» TASK GOAL
For this exercise, copy each line of the records that contains the word "streams".

» MATERIALS PROVIDED
<<<<

(** The body of the inner loop after [if (!sseChunk) continue]. *)
Definition dispatch (sseChunk : string) (w : world) : world :=
  match find (startsWith "data: ") (split LF sseChunk) with
  | None => w
  | Some dataLine =>
      let jsonStr := slice_from 6 dataLine in
      match JSON_parse jsonStr with
      | None => warn jsonStr w
      | Some evt =>
          match onEvent with
          | None => w
          | Some callback =>
              let r := callback evt w.1 in
              if r.2 then warn jsonStr (r.1, w.2) else (r.1, w.2)
          end
      end
  end.

(** One iteration of [while ((sepIndex = buffer.indexOf('\n\n')) !== -1)]
    on the frame before the delimiter. *)
Definition on_frame (frame : string) (w : world) : world :=
  let sseChunk := trim frame in
  if isEmpty sseChunk then w else dispatch sseChunk w.

(** The inner [while] loop: the state and the buffer it leaves. *)
Equations? drain (buffer : string) (w : world) : world * string
    by wf (String.length buffer) lt :=
  drain buffer w with inspect (indexOf sep buffer) := {
    | exist _ None _ => (w, buffer)
    | exist _ (Some sepIndex) Hsep =>
        drain (slice_from (sepIndex + 2) buffer)
              (on_frame (slice_to sepIndex buffer) w) }.
Proof.
  apply indexOf_sep_bound in Hsep.
  pose proof (slice_from_length (sepIndex + 2) buffer). lia.
Qed.

(** How the outer [while (true)] loop ends: [done], a rejected
    [reader.read()], or still awaiting a read. *)
Inductive loop_end :=
| LoopDone
| LoopThrew (err : js_error)
| LoopPending.

(** The outer loop over the settled reads; each chunk is the text
    [decoder.decode(value, { stream: true })] returns for it. *)
Fixpoint read_loop (reads : list read_result) (buffer : string) (w : world)
    : world * loop_end :=
  match reads with
  | [] => (w, LoopPending)
  | ReadDone :: _ => (w, LoopDone)
  | ReadFail err :: _ => (w, LoopThrew err)
  | ReadChunk text :: rest =>
      let r := drain (buffer +:+ text) w in
      read_loop rest r.2 r.1
  end.

(** The [try] block of [run]: the state it reaches and what it threw. *)
Definition run_try (f : promise fetch_response) (w : world)
    : world * option js_error :=
  match f with
  | Rejected err => (w, Some err)
  | Resolved resp =>
      match f_ok resp, f_body resp with
      | true, Some reads =>
          let r := read_loop reads "" w in
          (r.1, match r.2 with LoopThrew err => Some err | _ => None end)
      | _, _ =>
          (w, Some (new_Error ("Stream failed with status " +:+ pretty (f_status resp))))
      end
  end.

(** [run]: the [try] block, then [catch (err) { if (onError) onError(err) }]. *)
Definition run (f : promise fetch_response) (w : world) : world :=
  let r := run_try f w in
  match r.2, onError with
  | Some err, Some callback => (callback err r.1.1, r.1.2)
  | _, _ => r.1
  end.

End Driver.

(** [startChatStream(message, onEvent, onError)], over what [fetch] and
    the reads settle to. *)
Definition startChatStream {S} := @run S.

(** A response whose body streams the given reads. *)
Definition streaming (status : nat) (json : promise value)
    (reads : list read_result) : promise fetch_response :=
  Resolved {| f_ok := true; f_status := status; f_json := json;
              f_body := Some reads |}.

(** *** The text decoder *)

Section Decoder.
(** The bytes a [TextDecoder] holds back between calls. *)
Context {D : Type}.
(** [decoder.decode(value, { stream: true })]: the decoder afterwards and
    the text it returns. *)
Variable decode : D → list Byte.byte → D * string.

(** The texts of successive reads. *)
Fixpoint decode_reads (d : D) (values : list (list Byte.byte)) : list string :=
  match values with
  | [] => []
  | bytes :: rest =>
      let r := decode d bytes in r.2 :: decode_reads r.1 rest
  end.

(** What streaming mode promises: decoding nothing returns nothing, and
    decoding in two calls returns the text of decoding at once. *)
Definition streaming_decoder : Prop :=
  (∀ d, decode d [] = (d, "")) ∧
  (∀ d a b, decode d (a ++ b)%list =
            ((decode (decode d a).1 b).1,
             (decode d a).2 +:+ (decode (decode d a).1 b).2)).

End Decoder.

(** A decoder for bodies of one-byte characters: it holds nothing back. *)
Definition decode_bytes (d : unit) (bytes : list Byte.byte) : unit * string :=
  (d, string_of_list_byte bytes).

(** *** Callbacks that record their calls *)

Inductive callback_call :=
| EventCall (evt : value)
| ErrorCall (err : js_error).

Definition is_EventCall (c : callback_call) : bool :=
  match c with EventCall _ => true | ErrorCall _ => false end.

Definition record_event
    : option (value → list callback_call → list callback_call * bool) :=
  Some (λ evt calls, ((calls ++ [EventCall evt])%list, false)).

Definition record_error
    : option (js_error → list callback_call → list callback_call) :=
  Some (λ err calls, (calls ++ [ErrorCall err])%list).

(** The calls a stream makes to its two callbacks, in order. *)
Definition calls (JSON_parse : string → option value)
    (f : promise fetch_response) : list callback_call :=
  (startChatStream JSON_parse record_event record_error f ([], [])).1.

(** The [console.warn] log of a stream. *)
Definition warnings (JSON_parse : string → option value)
    (f : promise fetch_response) : list string :=
  (startChatStream JSON_parse record_event record_error f ([], [])).2.

(** *** Frames as the protocol describes them *)

(** A frame is well formed when it has a [data: ] line holding JSON; it
    is malformed when that line is not JSON, or when it has no such
    line. *)
Inductive frame_kind :=
| WellFormed (evt : value)
| NotJson (jsonStr : string)
| NoDataLine.

Definition classify (JSON_parse : string → option value) (frame : string)
    : frame_kind :=
  match find (startsWith "data: ") (split LF (trim frame)) with
  | None => NoDataLine
  | Some dataLine =>
      match JSON_parse (slice_from 6 dataLine) with
      | Some evt => WellFormed evt
      | None => NotJson (slice_from 6 dataLine)
      end
  end.

(** The events of the well-formed frames, in order. *)
Definition events_of (JSON_parse : string → option value)
    (frames : list string) : list value :=
  flat_map (λ frame, match classify JSON_parse frame with
                     | WellFormed evt => [evt]
                     | _ => []
                     end) frames.

(** The texts that are not JSON, in order. *)
Definition rejects_of (JSON_parse : string → option value)
    (frames : list string) : list string :=
  flat_map (λ frame, match classify JSON_parse frame with
                     | NotJson jsonStr => [jsonStr]
                     | _ => []
                     end) frames.

(** A frame's text can be delimited: followed by the delimiter, the
    first delimiter found is that one. *)
Definition delimitable (frame : string) : bool :=
  match indexOf sep (frame +:+ String LF "") with
  | None => true
  | Some _ => false
  end.

(** The body of a stream of frames, each followed by the delimiter. *)
Definition serialize (frames : list string) : string :=
  String.concat "" (map (λ frame, frame +:+ sep) frames).

(** A stand-in for [JSON.parse] in examples: the listed texts parse to
    the values given, every other text is rejected. *)
Definition parse_table (table : list (string * value)) (text : string)
    : option value :=
  assoc text table.

End Stream.

(** ** The chat widget ([ChatBot]) *)

Module ChatBot.
Import Net JsString.

Record ChatMessage := {
  id : Z;
  role : string;
  content : value;
  timestamp : Z;
  data_context : value;
  chart_data : value;
  isError : bool
}.

(** The component's state, with what it hands to the platform: the texts
    scheduled for [speakText], the questions given to [startChatStream],
    and the clock [Date.now()] reads. *)
Record state := {
  messages : list ChatMessage;
  isLoading : bool;
  isTyping : bool;
  progressSteps : list value;
  hasNewMessage : bool;
  speech : list value;
  streams : list string;
  now : Z
}.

>>>>

» SOLUTION FOR THIS EXERCISE
(** A response whose body streams the given reads. *)
  streams : list string;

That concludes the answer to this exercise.